Today version 12.8 is 100.3MB [0]. The latest snapshot from The Internet Archive is version 11.10.0 and it is 107.6MB [1]

[0]: https://itunes.apple.com/us/app/shazam/id284993459 [1]: https://web.archive.org/web/20180614175700/https://itunes.ap...


Ad SDKs have gotten much better about size. We show a decrease of roughly 5MB after the change. The real "hit" comes in the form of battery and network usage.


> Right now, the app only has one 3rd party SDK installed and that’s HockeyApp. Microsoft’s version of TestFlight. It’s unclear why it’s still there

HockeyApp also provides crash reporting (it uses the PLCrashReporter framework to do so), so that may be why it's still there.


I wish there were some public data on the impact of removing those - app start latency, battery consumption, bandwidth, etc. I bet there are positive impacts for the customers other than just privacy.

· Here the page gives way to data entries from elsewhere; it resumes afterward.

(** ** The organization snapshot *)
Definition firstOrgPage : string := "https://api.github.com/user/orgs?per_page=100".
Definition query_get (name : string) (q : list (string * string)) : list string := snd <$> List.filter (fun p => String.eqb p.1 name) q.
(** The endpoint of page [n], and nothing else. *)
Definition trusted (n : Z) (u : ParsedURL) : bool :=
  String.eqb (Scheme u) "https" && String.eqb (Host u) "api.github.com" && String.eqb (Path u) "/user/orgs" && negb (HasUser u) &&
  String.eqb (Fragment u) "" && Nat.eqb (length (Query u)) 2 &&
  bool_decide (query_get "page" (Query u) = [itoa n]) && bool_decide (query_get "per_page" (Query u) = ["100"]).
Definition trim_angles (s : string) : string :=
  of_bytes (drop_while_end (fun b => (b =? 60) || (b =? 62)) (drop_while (fun b => (b =? 60) || (b =? 62)) (bytes s))).
Definition is_next (link : string) : bool :=
  existsb (fun part => String.eqb (trim_space part) ("rel=" +:+ String "034" "next" +:+ String "034" "")) (tail (split_on ";" link)).
(** The next page's URL ("" when there is none) from the Link header; [None]: not to be followed. *)
Fixpoint next_page (n : Z) (links : list string) (next : string) : option string :=
  match links with
  | [] => Some next
  | link :: links =>
    if negb (is_next link) then next_page n links next
    else if negb (String.eqb next "") then None
    else match parse_url (trim_angles (trim_space (default "" (head (split_on ";" link))))) with
      | Some u => if trusted (n + 1) u then next_page n links (url_text u) else None
      | None => None
      end
  end.
(** The organizations of one page, none seen before. *)
Fixpoint new_orgs (rows all : list githubOrg) : option (list githubOrg) :=
  match rows with
  | [] => Some all
  | o :: rows =>
    let login := to_lower (Login o) in
    if (OrgID o <=? 0) || String.eqb login "" || negb (String.eqb (trim_space login) login) ||
       existsb (fun o' => (OrgID o' =? OrgID o) || String.eqb (to_lower (Login o')) login) all
    then None else new_orgs rows (all ++ [o])
  end.
Fixpoint fetch_pages (fuel : nat) (n : Z) (token url : string) (all : list githubOrg) : prog Op Response (option (list githubOrg)) :=
  match fuel with
  | O => mret None
  | S fuel =>
    r ← do_ (FetchOrgPage token url);
    match r with
    | Err _ => mret None
    | Ok (status, body, links) =>
      if negb (status =? 200) || (2 ^ 20 <? blen body) then mret None
      else match decode_orgs body with
        | None => mret None
        | Some rows =>
          if 100 <? Z.of_nat (length rows) then mret None
          else match new_orgs rows all with
            | None => mret None
            | Some all => match next_page n (split_on "," links) "" with
              | None => mret None
              | Some next =>
                if String.eqb next "" then mret (Some all)
                else if Nat.eqb (length rows) 0 then mret None
                else fetch_pages fuel (n + 1) token next all
              end
            end
        end
    end
  end.
Definition fetchGitHubOrgSnapshot (token : string) : prog Op Response (option (list githubOrg)) :=
  fetch_pages 100 1 token firstOrgPage [].
(** Best effort: no error leaves it. *)
Definition syncGitHubOrgs (token : string) (u : Z) : prog Op Response unit :=
  issued ← do_ (IssueGitHubOrgSyncGeneration u);
  match issued with
  | Err _ => mret tt
  | Ok g =>
    orgs ← fetchGitHubOrgSnapshot token;
    match orgs with
    | None => mret tt
    | Some l => _ ← do_ (InstallOrgs u g l); mret tt
    end
  end.

(** ** Sign-in *)
Definition signInGitHubUser (p : githubProfile) : prog Op Response (result unit (Z * User)) :=
  candidate ← generateUniqueUsername (ProfileLogin p);
  r ← do_ (UpsertUser (ID p) candidate (mkProfile "" (ProfileLogin p) (Name p) (AvatarURL p)));
  match r with
  | Err _ => mret (Err tt)
  | Ok (u, user) =>
    if UsernameChosen user || negb (handleIsLogin (GithubUsername user) (ProfileLogin p)) then mret (Ok (u, user))
    else
      chosen ← do_ (ConfirmOwnHandle u (GithubUsername user));
      match chosen with
      | Ok user => mret (Ok (u, user))
      | Err NoRows =>
        current ← do_ (GetUserByID u);
        mret (Ok (u, match current with Ok c => c | Err _ => user end))
      | Err _ => mret (Ok (u, user))
      end
  end.
(** The status of GitHub's answer is not looked at. *)
Definition exchangeGitHubUser (code : string) : prog Op Response (result unit (Z * User)) :=
  token ← do_ (OAuthExchange "github" code);
  match token with
  | Err _ => mret (Err tt)
  | Ok token =>
    body ← do_ (FetchProfile "github" token);
    match body with
    | Err _ => mret (Err tt)
    | Ok body => match decode_github body with
      | None => mret (Err tt)
      | Some p =>
        user ← signInGitHubUser p;
        match user with
        | Err _ => mret (Err tt)
        | Ok (u, user) => _ ← syncGitHubOrgs token u; mret (Ok (u, user))
        end
      end
    end
  end.
Definition signed_in (cfg : Config) (u : Z) (user : User) : Handler :=
  now ← do_ Now;
  mret (match CreateToken (JWTSecret cfg) u (GithubUsername user) now with Some token => SignedIn u token | None => Refused 500 end).
Definition generateState : prog Op Response string :=
  r ← do_ (Draw 16);
  mret (hex_encode (match r with Some b => b | None => of_bytes (replicate 16 0) end)).

Definition GitHubLogin : Handler := state ← generateState; mret (ToProvider state).
Definition handleCLICallback (u : Z) (user : User) (oauthState : string) (session : CliAuthSession) : Handler :=
  raw ← do_ (Draw 32);
  match raw with
  | None => Stop (Refused 500)
  | Some raw =>
    let exchangeCode := hex_encode raw in
    _ ← or_stop (UpdateCLISessionWithCode oauthState exchangeCode u (GithubUsername user)) (fun _ => Refused 500);
    mret (HandedBack (CliPort session) exchangeCode (CliState session))
  end.
Definition GitHubCallback (cfg : Config) (cookie : option string) (state code : string) : Handler :=
  if negb (bool_decide (cookie = Some state)) then Stop (Refused 400)
  else
    cliSession ← do_ (GetCLISessionByState state);
    user ← exchangeGitHubUser code;
    match user with
    | Err _ => Stop (Refused 500)
    | Ok (u, user) => match cliSession with
      | Ok session => handleCLICallback u user state session
      | Err _ => signed_in cfg u user
      end
    end.

(** [binary.BigEndian.Uint64] of the hash, sign bit cleared, next bit set. *)
Definition syntheticGitHubID (provider externalID : string) : Z :=
  let n := be32 (take 8 (bytes (sha256 (provider +:+ ":" +:+ externalID)))) in
  Z.lor (Z.land n (2 ^ 63 - 1)) (2 ^ 62).
Definition providerOAuthConfig (cfg : Config) (provider : string) : bool :=
  if String.eqb provider "gitlab" then negb (String.eqb (GitLabClientID cfg) "" || String.eqb (GitLabClientSecret cfg) "")
  else if String.eqb provider "huggingface" then negb (String.eqb (HuggingFaceClientID cfg) "")
  else if String.eqb provider "codeberg" then negb (String.eqb (CodebergClientID cfg) "" || String.eqb (CodebergClientSecret cfg) "")
  else if String.eqb provider "sourcehut" then negb (String.eqb (SourceHutClientID cfg) "" || String.eqb (SourceHutClientSecret cfg) "")
  else false.
(** [fetchProviderProfile] over the body that was read: the profile in it. *)
Definition fetchGitLabProfile (body : string) : option Profile :=
  u ← decode_gitlab body; Some (mkProfile (itoa (ID u)) (ProfileLogin u) (Name u) (AvatarURL u)).
Definition fetchHuggingFaceProfile (body : string) : option Profile :=
  u ← decode_openid body; Some (mkProfile (Sub u) (PreferredUsername u) (ClaimedName u) (Picture u)).
Definition fetchCodebergProfile (body : string) : option Profile :=
  u ← decode_openid body; Some (mkProfile (Sub u) (PreferredUsername u) (ClaimedName u) (Picture u)).
Definition fetchSourceHutProfile (body : string) : option Profile :=
  '(id, username, canonicalName) ← decode_sourcehut body;
  if id =? 0 then None else Some (mkProfile (itoa id) username canonicalName "").
Definition fetchProviderProfile (provider body : string) : option Profile :=
  if String.eqb provider "gitlab" then fetchGitLabProfile body
  else if String.eqb provider "huggingface" then fetchHuggingFaceProfile body
  else if String.eqb provider "codeberg" then fetchCodebergProfile body
  else if String.eqb provider "sourcehut" then fetchSourceHutProfile body
  else None.
Definition providerLogin (cfg : Config) (provider : string) : Handler :=
  if negb (providerOAuthConfig cfg provider) then Stop (Refused 503)
  else state ← generateState; mret (ToProvider state).
Definition providerCallback (cfg : Config) (provider : string) (cookie : option string) (state code : string) : Handler :=
  if negb (providerOAuthConfig cfg provider) then Stop (Refused 503)
  else if negb (bool_decide (cookie = Some state)) then Stop (Refused 400)
  else
    token ← or_stop (OAuthExchange provider code) (fun _ => Refused 500);
    body ← or_stop (FetchProfile provider token) (fun _ => Refused 500);
    match fetchProviderProfile provider body with
    | None => Stop (Refused 500)
    | Some p =>
      if String.eqb (ProfileUsername p) "" || String.eqb (ProfileID p) "" then Stop (Refused 500)
      else
        candidate ← generateUniqueUsername (ProfileUsername p);
        r ← do_ (UpsertUserByProvider (syntheticGitHubID provider (ProfileID p)) candidate provider p);
        match r with
        | Err _ => Stop (Refused 500)
        | Ok (u, user) => signed_in cfg u user
        end
    end.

Makes sense to keep the hockeyApp integration as it is an amazing tool for crash analysis and they still need that. Integration with crash analytic is a different type of integration than facebook, advertisment and the other stuff (crap) they have removed.


Although Google has purchased Crashlytics, so now one of the most popular crash reporting tools has Google Analytics as a dependency (and yes, it takes several explicit steps to turn off the default data-gathering that is unrelated to crashes)


Apple's crash reports are pretty good as well, they'll pop you right into the offending part of the code. But it doesn't have all of the fancy dashboards and such.


You really don't need that with Apples native stuff.

I get crashes from my costumers and I can see where in code it crashed, it just integrates with Xcode and it's like a local crash.


You cannot rely on that all users are reporting crashes. They might choose to uninstall your application instead. You need some kind of automated reporting in everything that is critical to you.


Apple crash reporting system is automated.